25.3279 · Motion · 2025-03-21
Département des finances
Planifié au Conseil national
Wortlaut
Le Conseil fédéral est chargé d’élaborer les bases légales nécessaires pour que l’Autorité fédérale de surveillance des marchés financiers (FINMA) soit dotée de la compétence d’ordonner des perquisitions.
Begründung
L’art. 42 de la loi sur les cartels habilite la Commission de la concurrence (COMCO) à ordonner des perquisitions. Cette compétence constitue un instrument essentiel pour l’application de la législation relative aux cartels, puisqu’elle permet de saisir des preuves d’ententes illicites ou de distorsion de la concurrence qui auraient sinon pu être détruites ou dissimulées. On pense en particulier à la descente effectuée en 2012 auprès de plusieurs banques suisses soupçonnées d’entente en vue de la manipulation du Libor. Sans cette compétence, il serait beaucoup plus difficile pour la COMCO de repérer efficacement les infractions et de garantir une concurrence loyale.

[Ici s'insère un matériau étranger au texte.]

(** * Job lifecycle reducer of the LiberTEM client

    Shallow embedding of [client/src/job/reducers.ts] and of the pieces of
    the client it is built on, followed by the properties of the job
    lifecycle that the specification states.

    JavaScript objects used as dictionaries ([byId]) are finite maps with
    string keys; arrays ([ids], [results]) are lists; an optional field
    ([endTimestamp?]) is an [option].  The reducer never inspects a
    timestamp or a result artifact, it only copies them, so both types are
    parameters of the development. *)

From stdpp Require Import gmap strings list fin_maps.
From Stdlib Require Import ZArith.

Local Open Scope string_scope.

(** ** Types of [job/types.ts] *)

(** Modelled from the spec: the enum [JobRunning] of [job/types.ts], whose
    declaration is missing ("running: enum {CREATING, RUNNING,
    DONE}"). *)
Module JobRunning.
Inductive t : Set := CREATING | RUNNING | DONE.

#[global] Instance eq_dec : EqDecision t.
Proof. solve_decision. Defined.
End JobRunning.

(** Modelled from the spec: the enum [JobStatus] of [job/types.ts] ("status:
    enum {CREATING, IN_PROGRESS, SUCCESS, ERROR}"). *)
Module JobStatus.
Inductive t : Set := CREATING | IN_PROGRESS | SUCCESS | ERROR.

#[global] Instance eq_dec : EqDecision t.
Proof. solve_decision. Defined.
End JobStatus.

(** Modelled from the spec: the interface [JobState] of [job/types.ts].  The
    fields are those the reducer writes; [endTimestamp] is the only one a
    freshly created job lacks, hence the only optional one. *)
Module JobState.
Record t {Timestamp Result : Type} : Type := mk {
  id : string;
  dataset : string;
  running : JobRunning.t;
  status : JobStatus.t;
  results : list Result;
  startTimestamp : Timestamp;
  endTimestamp : option Timestamp;
}.
Arguments t : clear implicits.
Arguments mk {Timestamp Result}.
End JobState.

(** [Partial<JobState>]: every field of [JobState] may be left out of the
    object literal; [None] is a key that the literal does not have. *)
Module PartialJobState.
Record t {Timestamp Result : Type} : Type := mk {
  id : option string;
  dataset : option string;
  running : option JobRunning.t;
  status : option JobStatus.t;
  results : option (list Result);
  startTimestamp : option Timestamp;
  endTimestamp : option Timestamp;
}.
Arguments t : clear implicits.
Arguments mk {Timestamp Result}.
End PartialJobState.

(** ** [helpers/reducerHelpers.ts] *)

(** Modelled from the spec: the generic store [ById<R>] of
    [helpers/reducerHelpers.ts] ("byId: mapping from id to entity", "ids:
    ordered sequence of ids"). *)
Record ById {R : Type} : Type := mkById {
  byId : gmap string R;
  ids : list string;
}.
Arguments ById : clear implicits.
Arguments mkById {R}.

(** [Object.assign({}, record, partialRecord)]: a copy of [record] in which
    the keys that [partialRecord] has are overwritten.  [updateById] is
    generic in the record type; this class is what it needs of it. *)
Class Assign (R P : Type) := assign : R → P → R.

(** Modelled from the spec: [insertById] of [helpers/reducerHelpers.ts] ("if
    id already present, returns state unchanged ...  Otherwise appends id to
    ids and sets byId[id] = entity"). *)
Definition insertById {R : Type} (state : ById R) (id : string) (record : R) : ById R :=
  match byId state !! id with
  | Some _ => state
  | None => {| byId := <[id := record]> (byId state); ids := ids state ++ [id] |}
  end.

(** Modelled from the spec: [updateById] of [helpers/reducerHelpers.ts] ("if
    id is absent, returns state unchanged ...  Otherwise produces a new
    entity equal to the old entity with partialFields shallow-merged on top,
    and a new store with that entity substituted at the same position in
    ids"). *)
Definition updateById {R P : Type} `{!Assign R P}
    (state : ById R) (id : string) (partialRecord : P) : ById R :=
  match byId state !! id with
  | None => state
  | Some old => {| byId := <[id := assign old partialRecord]> (byId state); ids := ids state |}
  end.

(** A store in which [ids] lists the keys of [byId], each once. *)
Definition wellFormed {R : Type} (state : ById R) : Prop :=
  NoDup (ids state) ∧ ∀ id, id ∈ ids state ↔ is_Some (byId state !! id).

Section Reducer.
Context {Timestamp Result : Type}.

Local Abbreviation Job := (JobState.t Timestamp Result).
Local Abbreviation PartialJob := (PartialJobState.t Timestamp Result).

(** The shallow merge on jobs, field by field. *)
#[global] Instance assignJob : Assign Job PartialJob := λ old p,
  {| JobState.id := default (JobState.id old) (PartialJobState.id p);
     JobState.dataset := default (JobState.dataset old) (PartialJobState.dataset p);
     JobState.running := default (JobState.running old) (PartialJobState.running p);
     JobState.status := default (JobState.status old) (PartialJobState.status p);
     JobState.results := default (JobState.results old) (PartialJobState.results p);
     JobState.startTimestamp :=
       default (JobState.startTimestamp old) (PartialJobState.startTimestamp p);
     JobState.endTimestamp :=
       match PartialJobState.endTimestamp p with
       | Some t => Some t
       | None => JobState.endTimestamp old
       end |}.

Le même principe devrait s’appliquer à la FINMA, que la loi prive pourtant de cet instrument essentiel. Il convient dès lors de doter la FINMA de la même compétence que la COMCO, afin qu’elle puisse mettre en sécurité les preuves nécessaires le plus rapidement possible en cas de soupçon d’infractions graves.
Antrag des Bundesrates
Rejet
Stellungnahme des Bundesrates
En vertu de l’art. 36 de la loi du 22 juin 2007 sur la surveillance des marchés financiers (LFINMA; RS 956.1), l’Autorité fédérale de surveillance des marchés financiers (FINMA) peut charger des spécialistes indépendants d’effectuer une enquête dans les établissements d’assujettis pour élucider un fait relevant de la surveillance ou pour mettre en œuvre les mesures de surveillance qu’elle a ordonnées. Les assujettis doivent garantir aux chargés d’enquête l’accès à leurs locaux et leur fournir tous les renseignements et documents nécessaires à l’accomplissement de leurs tâches. Ces mesures permettent notamment de sauvegarder immédiatement les preuves. Les collaborateurs de la FINMA peuvent accompagner les chargés d’enquête. Ce dispositif a le même effet qu’une perquisition. Il n’est donc pas nécessaire de conférer à la FINMA la compétence supplémentaire d’ordonner des perquisitions.
Le Conseil fédéral propose de rejeter la motion.